*** Opening of Task inputs ***

Definition PinStateConnected : Z := 1.
Definition PinStateDisconnected : Z := 2.
Definition PinStateSelectable : Z := 3.
Definition PinOperstateActive : Z := 1.

Definition PinDirectionInput : Z := 1.
Definition PinDirectionOutput : Z := 2.

Definition PinCapDir : Z := 1.
Definition PinCapPrio : Z := 2.
Definition PinCapState : Z := 4.

(** ** dpll-uapi.go: names of values

    The maps of the functions are the lists of their entries. *)

Definition unknownStr : string := "unknown".

Definition name_in (table : list (Z * string)) (v : Z) : option string := snd <$> first_match (fun e => e.1 =? v) table.

Definition lock_status_errors : list (Z * string) := [(1, "none"); (2, "undefined"); (3, "media-down"); (4, "fto-too-high")]%string.
Definition GetLockStatusError (le : Z) : string := default "" (name_in lock_status_errors le).

Definition feature_states : list (Z * string) := [(1, "enabled"); (2, "disabled")]%string.
Definition GetPhaseOffsetMonitor (po : Z) : string := default "" (name_in feature_states po).
Definition GetFrequencyMonitor (s : Z) : string := GetPhaseOffsetMonitor s.

Definition operstates : list (Z * string) := [(1, "active"); (2, "standby"); (3, "no-signal"); (4, "qual-failed")]%string.
Definition GetPinOperstate (s : Z) : string := default unknownStr (name_in operstates s).

Definition quality_levels : list (Z * string) :=
  [(0, "itu-opt1-prc"); (1, "itu-opt1-prc"); (2, "itu-opt1-ssua"); (3, "itu-opt1-ssub"); (4, "itu-opt1-eec1");
   (5, "itu-opt1-prtc"); (6, "itu-opt1-eprtc"); (7, "itu-opt1-eeec"); (8, "itu-opt1-eprc")]%string.
Definition GetClockQualityLevel (cq : Z) : string := default unknownStr (name_in quality_levels cq).
Definition GetClockQualityLevels (cqs : list Z) : string := join "," (map GetClockQualityLevel cqs).

Definition lock_statuses : list (Z * string) := [(1, "unlocked"); (2, "locked"); (3, "locked-ho-acquired"); (4, "holdover")]%string.
Definition GetLockStatus (ls : Z) : string := default unknownStr (name_in lock_statuses ls).

Definition types : list (Z * string) := [(1, "pps"); (2, "eec")]%string.
Definition GetDpllType (tp : Z) : string := default unknownStr (name_in types tp).

Definition modes : list (Z * string) := [(1, "manual"); (2, "automatic")]%string.
Definition GetMode (md : Z) : string := default unknownStr (name_in modes md).
(* ===== verification/HwTypes.v ===== *)
(** * The hardware configuration of a node

    The HardwareConfig resource (package api/v2alpha1 of ptp-operator) and the vendor
    definitions of pkg/hardwareconfig/vendor_loader.go.  Go maps are finite maps; a nil map
    behaves as an empty one in all the code modelled here.  Descriptions that are only
    logged, and the reference-sync definitions, which nothing reads, are left out. *)

From S2P Require Import Prelude.

Module Hw.

(** ** The clock chain *)

Record HoldoverParameters := mkHoldover { MaxInSpecOffset : Z; LocalMaxHoldoverOffset : Z; LocalHoldoverTimeout : Z }.

#[export] Instance HoldoverParameters_fields : Fields HoldoverParameters := fun h =>
  mkHoldover (MaxInSpecOffset h) (LocalMaxHoldoverOffset h) (LocalHoldoverTimeout h).

Record PinConfig := mkPinConfig {
  Connector : string; PhaseAdjustment : option Z; Frequency : option Z; ESyncConfigName : string; pcDescription : string
}.

#[export] Instance PinConfig_fields : Fields PinConfig := fun p =>
  mkPinConfig (Connector p) (PhaseAdjustment p) (Frequency p) (ESyncConfigName p) (pcDescription p).

Definition no_pin_config : PinConfig := mkPinConfig "" None None "" "".

Record DPLL := mkDPLL {
  NetworkInterface : string;
  dpHoldoverParameters : option HoldoverParameters;
  PhaseInputs : gmap string PinConfig;
  PhaseOutputs : gmap string PinConfig;
  FrequencyInputs : gmap string PinConfig;
  FrequencyOutputs : gmap string PinConfig
}.

#[export] Instance DPLL_fields : Fields DPLL := fun d =>
  mkDPLL (NetworkInterface d) (dpHoldoverParameters d) (PhaseInputs d) (PhaseOutputs d) (FrequencyInputs d) (FrequencyOutputs d).

(** [Ethernet] is the list of the ports of each entry. *)
Record Subsystem := mkSubsystem {
  sbName : string; HardwareSpecificDefinitions : string; sbDPLL : DPLL; Ethernet : list (list string)
}.

#[export] Instance Subsystem_fields : Fields Subsystem := fun s =>
  mkSubsystem (sbName s) (HardwareSpecificDefinitions s) (sbDPLL s) (Ethernet s).

Record ESyncDefinition := mkESync { esName : string; TransferFrequency : Z; EmbeddedSyncFrequency : Z; DutyCyclePct : Z }.

Record PinState := mkPinState { psPriority : option Z; psState : string }.

Record DPLLDesiredState := mkDPLLDesired { ddSubsystem : string; ddBoardLabel : string; ddEEC : option PinState; ddPPS : option PinState }.

#[export] Instance DPLLDesiredState_fields : Fields DPLLDesiredState := fun d =>
  mkDPLLDesired (ddSubsystem d) (ddBoardLabel d) (ddEEC d) (ddPPS d).

Record PTPTimeSpec := mkTimeSpec { Sec : Z; Nsec : Z }.

Record PTPPinDesiredState := mkPTPPin { ppName : string; ppFunc : Z; ppChan : Z; ppSourceName : string }.

Record PTPPeriodDesiredState := mkPTPPeriod { peIndex : Z; peStart : option PTPTimeSpec; pePeriod : option PTPTimeSpec; peSourceName : string }.

Record DesiredState := mkDesired { dsDPLL : option DPLLDesiredState; dsPTPPin : option PTPPinDesiredState; dsPTPPeriod : option PTPPeriodDesiredState }.

#[export] Instance DesiredState_fields : Fields DesiredState := fun d => mkDesired (dsDPLL d) (dsPTPPin d) (dsPTPPeriod d).

Record SourceState := mkSourceState { ssSourceName : string; ssConditionType : string }.

Record Condition := mkCondition { cdName : string; cdTriggers : list SourceState; cdDesiredStates : list DesiredState }.

#[export] Instance Condition_fields : Fields Condition := fun c => mkCondition (cdName c) (cdTriggers c) (cdDesiredStates c).

(** ** Sources *)

Record EthernetDevice := mkEthernetDevice {
  edName : string; edPCIAddress : string; edPermanentMACAddress : string; edSlot : string; edVendorID : string; edDeviceID : string
}.

Record USBDevice := mkUSB { usbVendor : string; usbProduct : string; usbPath : string }.
Record ACPIDevice := mkACPI { acHID : string; acUID : string }.

(** [SerialDevice] is a pointer to a record of one pointer. *)
Record GNSSMatcher := mkMatcher {
  gmTTYDevice : string; gmSerialDevice : option (option ACPIDevice); gmEthernetDevice : option EthernetDevice; gmUSBDevice : option USBDevice
}.

#[export] Instance GNSSMatcher_fields : Fields GNSSMatcher := fun m =>
  mkMatcher (gmTTYDevice m) (gmSerialDevice m) (gmEthernetDevice m) (gmUSBDevice m).

Record GNSSInit := mkGNSSInit {
  giAntennaVoltage : bool; giConstellations : list string; giObservationTime : Z; giAccuracy : Z; giExtraCommands : list (list string * bool)
}.

Record GNSSConfig := mkGNSS { gcInit : GNSSInit; gcMatch : option GNSSMatcher }.

#[export] Instance GNSSConfig_fields : Fields GNSSConfig := fun g => mkGNSS (gcInit g) (gcMatch g).

Definition SourceTypePTP : string := "ptpTimeReceiver".
Definition SourceTypeGNSS : string := "gnss".
Definition SourceTypeDPLL : string := "dpllPhaseLocked".

Record SourceConfig := mkSource {
  srName : string; srSubsystem : string; srSourceType : string; srBoardLabel : string;
  PTPTimeReceivers : list string; srGNSSConfig : option GNSSConfig
}.

#[export] Instance SourceConfig_fields : Fields SourceConfig := fun s =>
  mkSource (srName s) (srSubsystem s) (srSourceType s) (srBoardLabel s) (PTPTimeReceivers s) (srGNSSConfig s).

Record Behavior := mkBehavior { Sources : list SourceConfig; Conditions : list Condition }.

#[export] Instance Behavior_fields : Fields Behavior := fun b => mkBehavior (Sources b) (Conditions b).

(** ** The resource *)

Record ClockChain := mkChain {
  CommonDefinitions : option (list ESyncDefinition); Structure_ : list Subsystem; ccBehavior : option Behavior
}.

#[export] Instance ClockChain_fields : Fields ClockChain := fun c => mkChain (CommonDefinitions c) (Structure_ c) (ccBehavior c).

Record HardwareProfile := mkHwProfile { hpName : option string; ClockType : option string; hpClockChain : option ClockChain }.

#[export] Instance HardwareProfile_fields : Fields HardwareProfile := fun p => mkHwProfile (hpName p) (ClockType p) (hpClockChain p).

Record GNSSStatus := mkStatus { stTTYDevice : string; stMatchResult : string }.

Record SourceStatus := mkSourceStatus { ssName : string; ssGnss : option GNSSStatus }.

Record HardwareConfig := mkConfig {
  hwName : string; hwProfile : HardwareProfile; RelatedPtpProfileName : string; StatusSources : list SourceStatus
}.

#[export] Instance HardwareConfig_fields : Fields HardwareConfig := fun h =>
  mkConfig (hwName h) (hwProfile h) (RelatedPtpProfileName h) (StatusSources h).

#[export] Instance GNSSStatus_dec : EqDecision GNSSStatus.
Proof. solve_decision. Defined.

(** ** Vendor definitions *)

Record PinDefaultEntry := mkEntry { pePriority : option Z; peState : string }.
Record PinDefault := mkPinDefault { pdEEC : option PinDefaultEntry; pdPPS : option PinDefaultEntry }.

Record ConnectorCommand := mkConnectorCommand { ccType : string; ccPath : string; ccValue : string; ccDescription : string }.

(** A map of actions may be nil, and is then told from an empty one. *)
Record ConnectorCommands := mkConnectorCommands {
  ccOutputs : option (gmap string (list ConnectorCommand));
  ccInputs : option (gmap string (list ConnectorCommand));
  ccDisable : option (gmap string (list ConnectorCommand))
}.

Record PinESyncCommand := mkESyncCommand { ecType : string; ecArguments : list string; ecPinParentDevices : list (string * string) }.
Record PinESyncCommands := mkESyncCommands { ecOutputs : list PinESyncCommand; ecInputs : list PinESyncCommand }.

Record CompensationPoint := mkPoint { cpName : string; cpType : string }.
#[export] Instance CompensationPoint_fields : Fields CompensationPoint := fun p => mkPoint (cpName p) (cpType p).
Record Component := mkComponent { cmID : string; cmCompensationPoint : option CompensationPoint }.
#[export] Instance Component_fields : Fields Component := fun c => mkComponent (cmID c) (cmCompensationPoint c).

(** [cnGetter] is the path of the FSRead getter, when there is one. *)
Record Connection := mkConnection { cnFrom : string; cnTo : string; cnGetter : option string; cnDelayPs : Z }.
Record Route := mkRoute { rtName : string; rtSequence : list string; rtCompensator : string }.
Record DelayCompensationModel := mkModel { Components : list Component; Connections : list Connection; Routes : list Route }.
#[export] Instance DelayCompensationModel_fields : Fields DelayCompensationModel := fun m => mkModel (Components m) (Connections m) (Routes m).

(** [ClockIDTransformation] is its method; the internal delays are read by nothing here. *)
Record HardwareDefaults := mkDefaults {
  ClockIDTransformation : option string;
  PinDefaults : gmap string PinDefault;
  hdConnectorCommands : option ConnectorCommands;
  PinEsyncCommands : option PinESyncCommands;
  DelayCompensation : option DelayCompensationModel;
  DPLLFlags : list string
}.
#[export] Instance HardwareDefaults_fields : Fields HardwareDefaults := fun h =>
  mkDefaults (ClockIDTransformation h) (PinDefaults h) (hdConnectorCommands h) (PinEsyncCommands h) (DelayCompensation h) (DPLLFlags h).

Definition no_defaults : HardwareDefaults := mkDefaults None ∅ None None None [].

Record BehaviorProfileTemplate := mkTemplate { PinRoles : gmap string string; tpSources : list SourceConfig; tpConditions : list Condition }.
#[export] Instance BehaviorProfileTemplate_fields : Fields BehaviorProfileTemplate := fun t =>
  mkTemplate (PinRoles t) (tpSources t) (tpConditions t).

(** ** Outcomes and the order of maps

    A call returns a value, fails with an error (whose text is not modelled), or panics. *)

Inductive outcome (A : Type) := Ok (a : A) | Err | Panic.
Arguments Ok {A}.
Arguments Err {A}.
Arguments Panic {A}.

Definition obind {A B} (o : outcome A) (k : A -> outcome B) : outcome B :=
  match o with Ok a => k a | Err => Err | Panic => Panic end.

Definition returned {A} (o : outcome A) : option A := match o with Ok a => Some a | _ => None end.

(** Dereferencing a pointer. *)
Definition deref {A} (p : option A) : outcome A := match p with Some a => Ok a | None => Panic end.
(** A failure reported as an error. *)
Definition or_err {A} (p : option A) : outcome A := match p with Some a => Ok a | None => Err end.

Declare Scope outcome_scope.
Delimit Scope outcome_scope with out.
Notation "x <-! e ; k" := (obind e (fun x => k)) (at level 100, e at next level, k at level 200, right associativity) : outcome_scope.
Notation "' p <-! e ; k" := (obind e (fun p => k)) (at level 100, p strict pattern, e at next level, k at level 200, right associativity) : outcome_scope.

Fixpoint omapM {A B} (f : A -> outcome B) (l : list A) : outcome (list B) :=
  match l with [] => Ok [] | x :: l' => obind (f x) (fun y => obind (omapM f l') (fun ys => Ok (y :: ys))) end.

(** Go ranges over a map in an order of its own. *)
Class MapOrder := {
  range : forall {K A : Type} `{Countable K}, gmap K A -> list (K * A);
  range_perm : forall {K A : Type} `{Countable K} (m : gmap K A), range m ≡ₚ map_to_list m
}.

#[export, refine] Instance some_order : MapOrder := {| range K A _ _ m := map_to_list m |}.
Proof. done. Defined.

Lemma elem_of_range `{MapOrder} {K A : Type} `{Countable K} (m : gmap K A) k x : (k, x) ∈ range m <-> m !! k = Some x.
Proof. rewrite range_perm. apply elem_of_map_to_list. Qed.

Lemma NoDup_range `{MapOrder} {K A : Type} `{Countable K} (m : gmap K A) : NoDup (range m).*1.
Proof. rewrite range_perm. apply NoDup_fst_map_to_list. Qed.

(** ** The last one stands *)

(** A new value if there is one, the old one otherwise. *)
Definition over {A} (new old : option A) : option A := match new with Some _ => new | None => old end.

(** The last value that is given, starting from an older one. *)
Definition last_from {A B} (f : A -> option B) (old : option B) (l : list A) : option B := foldl (fun o x => over (f x) o) old l.
Definition last_some {A B} (f : A -> option B) (l : list A) : option B := last_from f None l.

Lemma last_some_snoc {A B} (f : A -> option B) l x : last_some f (l ++ [x]) = over (f x) (last_some f l).
Proof. unfold last_some, last_from. by rewrite foldl_snoc. Qed.

Lemma last_some_app {A B} (f : A -> option B) l l' : last_some f (l ++ l') = last_from f (last_some f l) l'.
Proof. unfold last_some, last_from. by rewrite foldl_app. Qed.

(** The last element that satisfies the test. *)
Definition last_match {A} (p : A -> bool) (l : list A) : option A := first_match p (rev l).

Lemma last_match_snoc {A} (p : A -> bool) l x : last_match p (l ++ [x]) = if p x then Some x else last_match p l.
Proof. unfold last_match. rewrite rev_app_distr. cbn. by destruct (p x). Qed.

(** ** The interface of a subsystem *)

(** [subsystem.Ethernet[0].Ports[0]], when there is one. *)
Definition first_port (s : Subsystem) : string := match Ethernet s with (p :: _) :: _ => p | _ => "" end.

(** The interface of the DPLL, or else the first port: every use of a subsystem does this. *)
Definition subsystem_interface (s : Subsystem) : string :=
  if str_eqb (NetworkInterface (sbDPLL s)) "" then first_port s else NetworkInterface (sbDPLL s).

Definition find_subsystem (c : ClockChain) (name : string) : option Subsystem := first_match (fun s => str_eqb (sbName s) name) (Structure_ c).

Definition GetSubsystemNetworkInterface (c : ClockChain) (name : string) : option string :=
  s ← find_subsystem c name; let i := subsystem_interface s in if str_eqb i "" then None else Some i.

End Hw.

*** Close of Task inputs ***

**Work item**: Above are the entries. Copy exactly the part that opens with the line containing "mkConfig (hwName h)" and closes with the line containing "PinDefaults : gmap string PinDefault;", and no more.

**Output of the task**:
  mkConfig (hwName h) (hwProfile h) (RelatedPtpProfileName h) (StatusSources h).

#[export] Instance GNSSStatus_dec : EqDecision GNSSStatus.
Proof. solve_decision. Defined.

(** ** Vendor definitions *)

Record PinDefaultEntry := mkEntry { pePriority : option Z; peState : string }.
Record PinDefault := mkPinDefault { pdEEC : option PinDefaultEntry; pdPPS : option PinDefaultEntry }.

Record ConnectorCommand := mkConnectorCommand { ccType : string; ccPath : string; ccValue : string; ccDescription : string }.

(** A map of actions may be nil, and is then told from an empty one. *)
Record ConnectorCommands := mkConnectorCommands {
  ccOutputs : option (gmap string (list ConnectorCommand));
  ccInputs : option (gmap string (list ConnectorCommand));
  ccDisable : option (gmap string (list ConnectorCommand))
}.

Record PinESyncCommand := mkESyncCommand { ecType : string; ecArguments : list string; ecPinParentDevices : list (string * string) }.
Record PinESyncCommands := mkESyncCommands { ecOutputs : list PinESyncCommand; ecInputs : list PinESyncCommand }.

Record CompensationPoint := mkPoint { cpName : string; cpType : string }.
#[export] Instance CompensationPoint_fields : Fields CompensationPoint := fun p => mkPoint (cpName p) (cpType p).
Record Component := mkComponent { cmID : string; cmCompensationPoint : option CompensationPoint }.
#[export] Instance Component_fields : Fields Component := fun c => mkComponent (cmID c) (cmCompensationPoint c).

(** [cnGetter] is the path of the FSRead getter, when there is one. *)
Record Connection := mkConnection { cnFrom : string; cnTo : string; cnGetter : option string; cnDelayPs : Z }.
Record Route := mkRoute { rtName : string; rtSequence : list string; rtCompensator : string }.
Record DelayCompensationModel := mkModel { Components : list Component; Connections : list Connection; Routes : list Route }.
#[export] Instance DelayCompensationModel_fields : Fields DelayCompensationModel := fun m => mkModel (Components m) (Connections m) (Routes m).

(** [ClockIDTransformation] is its method; the internal delays are read by nothing here. *)
Record HardwareDefaults := mkDefaults {
  ClockIDTransformation : option string;
  PinDefaults : gmap string PinDefault;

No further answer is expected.